Catégories: Asie Centrale et Caucase, Kirghizistan, Arts et Culture, Femmes et genre, Idées, Jeunesse, Médias citoyens, Photographie
Photo by Ruslan Tokochev taken for Eurasianet. Reused with permission.

Photo par Ruslan Tokochev prise pour Eurasianet. Réutilisée avec autorisation.

Ce billet provient d'un partenariat [1] avec EurasiaNet.org [2]. Republié avec autorisation.

Dissimulé dans un endroit inattendu, tapi entre un club de domino fréquenté par des Turcs et un immeuble de logements construit par les soviétiques, se trouve un joyau pour les amateurs de bières de la ville de Bichkek, la capitale du Kirghizistan.

Save the Ales (Sauvons les bières), une microbrasserie fondée par un duo kirghize-kazakh, Aïda Musulmankulova et Arzu Kurbanova, semble à première vue petite et austère.

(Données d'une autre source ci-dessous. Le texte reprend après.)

(* ===== verification/FsDisk.v ===== *)
(** * Host directories as file systems ([src/fs_disk.cpp])

    The file system that serves a directory of the host to the 9p device, an instance
    of [FSDevice].  What it asks of the host is the type [sys] of system calls; the
    class [Host] answers them, with a result or an [errno].

    Files are allocated objects: [files] maps the addresses of those that are allocated
    to their contents, and [freed_used] records that an operation was given the address
    of an object that is not allocated, from where on its behaviour is undefined.  The
    constants of the host are those of Linux. *)

From S2P Require Import Prelude Iomem Cpu Virtio VirtioDev Json P9.

Definition P9_QTDIR : Z := 0x80.
Definition P9_QTSYMLINK : Z := 0x02.
Definition P9_QTFILE : Z := 0x00.

Definition P9_O_NOACCESS : Z := 0x00000003.
Definition P9_O_CREAT : Z := 0x00000040.
Definition P9_O_EXCL : Z := 0x00000080.
Definition P9_O_TRUNC : Z := 0x00000200.
Definition P9_O_APPEND : Z := 0x00000400.
Definition P9_O_NONBLOCK : Z := 0x00000800.
Definition P9_O_DSYNC : Z := 0x00001000.
Definition P9_O_DIRECTORY : Z := 0x00010000.
Definition P9_O_NOFOLLOW : Z := 0x00020000.
Definition P9_O_SYNC : Z := 0x00100000.

Definition P9_SETATTR_MODE : Z := 0x00000001.
Definition P9_SETATTR_UID : Z := 0x00000002.
Definition P9_SETATTR_GID : Z := 0x00000004.
Definition P9_SETATTR_SIZE : Z := 0x00000008.
Definition P9_SETATTR_ATIME : Z := 0x00000010.
Definition P9_SETATTR_MTIME : Z := 0x00000020.
Definition P9_SETATTR_CTIME : Z := 0x00000040.
Definition P9_SETATTR_ATIME_SET : Z := 0x00000080.
Definition P9_SETATTR_MTIME_SET : Z := 0x00000100.

Definition P9_EPERM : Z := 1.
Definition P9_ENOENT : Z := 2.
Definition P9_EIO : Z := 5.
Definition P9_EEXIST : Z := 17.
Definition P9_EINVAL : Z := 22.
Definition P9_ENOSPC : Z := 28.
Definition P9_ENOTEMPTY : Z := 39.

Definition P9_LOCK_SUCCESS : Z := 0.
Definition P9_LOCK_BLOCKED : Z := 1.

(** ** The host *)

Definition EPERM : Z := 1.
Definition ENOENT : Z := 2.
Definition EIO : Z := 5.
Definition EAGAIN : Z := 11.
Definition EACCES : Z := 13.
Definition EEXIST : Z := 17.
Definition EINVAL : Z := 22.
Definition ENOSPC : Z := 28.
Definition ENOTEMPTY : Z := 39.
Definition EPROTO : Z := 71.
Definition ENOTSUP : Z := 95.

Definition O_CREAT : Z := 0x40.
Definition O_EXCL : Z := 0x80.
Definition O_TRUNC : Z := 0x200.
Definition O_APPEND : Z := 0x400.
Definition O_NONBLOCK : Z := 0x800.
Definition O_DSYNC : Z := 0x1000.
Definition O_NOFOLLOW : Z := 0x20000.
Definition O_SYNC : Z := 0x101000.

Definition UTIME_NOW : Z := (1 << 30) - 1.
Definition UTIME_OMIT : Z := (1 << 30) - 2.

Definition DT_UNKNOWN : Z := 0.
Definition DT_DIR : Z := 4.
Definition DT_REG : Z := 8.
Definition DT_LNK : Z := 10.

(** [struct stat] and [struct dirent]. *)
Record hstat := mkHstat {
  h_mode : Z; h_ino : Z; h_uid : Z; h_gid : Z; h_nlink : Z; h_rdev : Z; h_size : Z; h_blksize : Z; h_blocks : Z;
  h_atim : Z * Z; h_mtim : Z * Z; h_ctim : Z * Z }.

Record dirent := mkDirent { d_ino : Z; d_type : Z; d_name : text }.

Definition S_ISDIR (mode : Z) : bool := mode .& 0xf000 =? 0x4000.
Definition S_ISLNK (mode : Z) : bool := mode .& 0xf000 =? 0xa000.

Definition makedev (major minor : Z) : Z :=
  ((major .& 0xfffff000) << 32) .| ((major .& 0xfff) << 8) .| ((minor .& 0xffffff00) << 12) .| (minor .& 0xff).

(** System calls and library functions, by the type of their results.  File descriptors
    and [DIR] pointers are numbers. *)
Inductive sys : Type -> Type :=
  | Statfs (path : text) : sys FSStatFS
  | Lstat (path : text) : sys hstat
  | Stat (path : text) : sys hstat
  | Mkdir (path : text) (mode : Z) : sys unit
  | Open (path : text) (flags mode : Z) : sys Z
  | Close (fd : Z) : sys unit
  | Opendir (path : text) : sys Z
  | Closedir (dirp : Z) : sys unit
  | Rewinddir (dirp : Z) : sys unit
  | Seekdir (dirp offset : Z) : sys unit
  | Telldir (dirp : Z) : sys Z
  | Readdir (dirp : Z) : sys (option dirent)
  | Pread (fd count offset : Z) : sys (list Z)
  | Pwrite (fd : Z) (buf : list Z) (count offset : Z) : sys Z
  | Lchown (path : text) (uid gid : Z) : sys unit
  | Chmod (path : text) (mode : Z) : sys unit
  | Truncate (path : text) (size : Z) : sys unit
  | Utimensat (path : text) (atime mtime : Z * Z) : sys unit
  | Link (path new_path : text) : sys unit
  | Symlink (target path : text) : sys unit
  | Mknod (path : text) (mode dev : Z) : sys unit
  | Readlink (path : text) (size : Z) : sys text
  | Rename (path new_path : text) : sys unit
  | Remove (path : text) : sys unit
  | Setlk (fd type start len : Z) : sys unit
  | Getlk (fd type start len : Z) : sys (Z * Z * Z).

Class Host (W : Type) := call : forall {A}, sys A -> W -> (Z + A) * W.

(** ** State *)

(** [u] is the union of a descriptor and a directory. *)
Record FSFile := mkFile { file_uid : Z; file_path : text; is_opened : bool; is_dir : bool; u : Z }.

Definition file_eta (f : FSFile) : FSFile := mkFile (file_uid f) (file_path f) (is_opened f) (is_dir f) (u f).
#[export] Instance upd_file_path : Setter file_path := ltac:(setter_of file_eta).
#[export] Instance upd_is_opened : Setter is_opened := ltac:(setter_of file_eta).
#[export] Instance upd_is_dir : Setter is_dir := ltac:(setter_of file_eta).
#[export] Instance upd_u : Setter u := ltac:(setter_of file_eta).

Record FSDeviceDisk (W : Type) := mkDisk { host : W; root_path : text; files : gmap Z FSFile; freed_used : bool }.
Arguments mkDisk {W}.
Arguments host {W}.
Arguments root_path {W}.
Arguments files {W}.
Arguments freed_used {W}.

#[export] Instance upd_host {W} : Setter (@host W) := fun f x => mkDisk (f (host x)) (root_path x) (files x) (freed_used x).
#[export] Instance upd_files {W} : Setter (@files W) := fun f x => mkDisk (host x) (root_path x) (f (files x)) (freed_used x).
#[export] Instance upd_freed_used {W} : Setter (@freed_used W) := fun f x => mkDisk (host x) (root_path x) (files x) (f (freed_used x)).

Mais ce qui se passe dans la culture de la consommation de bière de Bichkek n'est pas moins qu'une révolution. Alors que d'insipides bières importées et les brassages locaux peu savoureux sont la norme, Save the Ales propose ses propres moutures artisanales, imitant une tendance profondément ancrée aux États-Unis et ailleurs dans le monde.

« Partout où nous avons voyagé, nous avons toujours goûté de la bonne bière », dit  Musulmankulova.

Il y a trois ans environ, sa partenaire, Kurbanova, et elle-même ont décidé de plonger dans l'aventure.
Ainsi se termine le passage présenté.